Segment Start: PROVIDED RECORDS

Lemma total_seconds_of_step (start : datetime) (step_seconds : Z) (i : nat) :
  (total_seconds
     (sub (add start (timedelta_seconds (Z.of_nat (Datatypes.S i) * step_seconds)))
          (add start (timedelta_seconds (Z.of_nat i * step_seconds))))
   == inject_Z step_seconds)%Q.
Proof.
  unfold total_seconds, sub, add, timedelta_seconds.
  replace (start + Z.of_nat (Datatypes.S i) * step_seconds * us_per_second
           - (start + Z.of_nat i * step_seconds * us_per_second))
    with (step_seconds * us_per_second)
    by (rewrite Nat2Z.inj_succ; unfold us_per_second; lia).
  rewrite inject_Z_mult. field. unfold us_per_second. discriminate.
Qed.

(** C5, amended. On a grid of positive step, python-sgp4 gives the sample
    of a time step a range rate of 0 when the step is the last one of the
    grid or when the propagation at the next step fails, and otherwise
    the range at the next step minus its own range, divided by the step
    in seconds.  python-skyfield gives every sample, the last one of the
    grid included, the range one second later minus its own range. *)
Theorem C5_range_rate (satellite : Sgp4.Satrec) (observer_ecef : vec3)
    (observer_lat observer_lon : Q) (start : datetime) (step_seconds : Z)
    (n i : nat) :
  0 < step_seconds ->
  (i < n)%nat ->
  let times := grid start step_seconds n in
  let dt := add start (timedelta_seconds (Z.of_nat i * step_seconds)) in
  let dt_next :=
    add start (timedelta_seconds (Z.of_nat (Datatypes.S i) * step_seconds)) in
  propagation_ok satellite dt = true ->
  (exists before s after,
      Sgp4._calculate_positions satellite observer_ecef times
        observer_lat observer_lon = Ok (before ++ s :: after)
      /\ map time before = filter (propagation_ok satellite) (firstn i times)
      /\ map time after
         = filter (propagation_ok satellite) (skipn (Datatypes.S i) times)
      /\ time s = dt
      /\ range s = range_at satellite observer_ecef dt
      /\ (Datatypes.S i = n -> (rangeRate s == 0)%Q)
      /\ ((Datatypes.S i < n)%nat -> propagation_ok satellite dt_next = false ->
          (rangeRate s == 0)%Q)
      /\ ((Datatypes.S i < n)%nat -> propagation_ok satellite dt_next = true ->
          (rangeRate s
           == (range_at satellite observer_ecef dt_next - range s)
              / inject_Z step_seconds)%Q))
  /\ (exists s,
        nth_error (Skyfield._calculate_positions times) i = Some s
        /\ time s = dt
        /\ rangeRate s
           = (Skyfield.distance_km
                (Skyfield.difference_at
                   (Skyfield.ts_utc (year dt) (month dt) (day dt)
                                    (hour dt) (minute dt) (second dt + 1)))
              - snd (Skyfield.altaz
                       (Skyfield.difference_at
                          (Skyfield.ts_utc (year dt) (month dt) (day dt)
                                           (hour dt) (minute dt) (second dt)))))%Q).
Proof.
  intros Hstep Hi. cbv zeta. intros Hok.
  pose proof (grid_nth start step_seconds n i Hi) as Hnth.
  split.
  - destruct (nth_error_pieces _ _ _ Hnth) as [Hpieces Hlen].
    set (times := grid start step_seconds n) in *.
    set (dt := add start (timedelta_seconds (Z.of_nat i * step_seconds))) in *.
    pose proof (steps_split satellite observer_ecef observer_lat observer_lon
                            (firstn i times) dt (skipn (Datatypes.S i) times))
      as Hsplit.
    cbv zeta in Hsplit. rewrite <- Hpieces, Hlen in Hsplit.
    rewrite calculate_positions_steps, Hsplit.
    unfold step_samples at 2. rewrite Hok.
    destruct (Sgp4._ecef_to_azel _ _ _) as [az el].
    eexists. eexists. eexists. split; [reflexivity|].
    split; [apply step_samples_times|]. split; [apply step_samples_times|].
    cbn [time range rangeRate].
    split; [reflexivity|]. split; [reflexivity|].
    split; [|split].
    + intros Hlast.
      assert (Hnone : nth_error times (Datatypes.S i) = None).
      { apply nth_error_None. subst times. rewrite grid_length. lia. }
      rewrite Hnone. reflexivity.
    + intros Hmore Hfail. subst times.
      rewrite (grid_nth start step_seconds n (Datatypes.S i) Hmore).
      cbn [lookahead_rate]. rewrite Hfail. reflexivity.
    + intros Hmore Hnext. subst times.
      rewrite (grid_nth start step_seconds n (Datatypes.S i) Hmore).
      cbn [lookahead_rate]. rewrite Hnext.
      pose proof (total_seconds_of_step start step_seconds i) as Hdiff.
      fold dt in Hdiff.
      assert (Hpos : Qgtb (total_seconds
                (sub (add start (timedelta_seconds
                                   (Z.of_nat (Datatypes.S i) * step_seconds))) dt)) 0
                     = true).
      { apply Qgtb_true. rewrite Hdiff.
        change 0%Q with (inject_Z 0). rewrite <- Zlt_Qlt. exact Hstep. }
      rewrite Hpos. rewrite Hdiff. reflexivity.
  - destruct (skyfield_positions_nth _ _ _ Hnth) as (s & Hs & Hbody).
    destruct (skyfield_loop_body_one
                (add start (timedelta_seconds (Z.of_nat i * step_seconds))))
      as (s' & Hbody' & Htime & Hrate & _).
    exists s. split; [exact Hs|].
    assert (s = s') by congruence. subst s'. split; assumption.
Qed.

(** The geodetic to Earth-fixed conversion as the design describes it,
    for an ellipsoid of equatorial radius [a] and flattening [f]. *)
Definition geodeticToEarthFixed (a f : Q) (lat_deg lon_deg alt_km : Q) : vec3 :=
  let lat := radians lat_deg in
  let lon := radians lon_deg in
  let e2 := (2 * f - f ^ 2)%Q in
  let N := (a / sqrt (1 - e2 * sin lat ^ 2))%Q in
  ((N + alt_km) * cos lat * cos lon,
   (N + alt_km) * cos lat * sin lon,
   (N * (1 - e2) + alt_km) * sin lat)%Q.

Segment End: PROVIDED RECORDS

▶ EXERCISE AIM:
Write out each line above containing "Hdiff".

▶ WRITTEN REPLY:
      pose proof (total_seconds_of_step start step_seconds i) as Hdiff.
      fold dt in Hdiff.
      { apply Qgtb_true. rewrite Hdiff.
      rewrite Hpos. rewrite Hdiff. reflexivity.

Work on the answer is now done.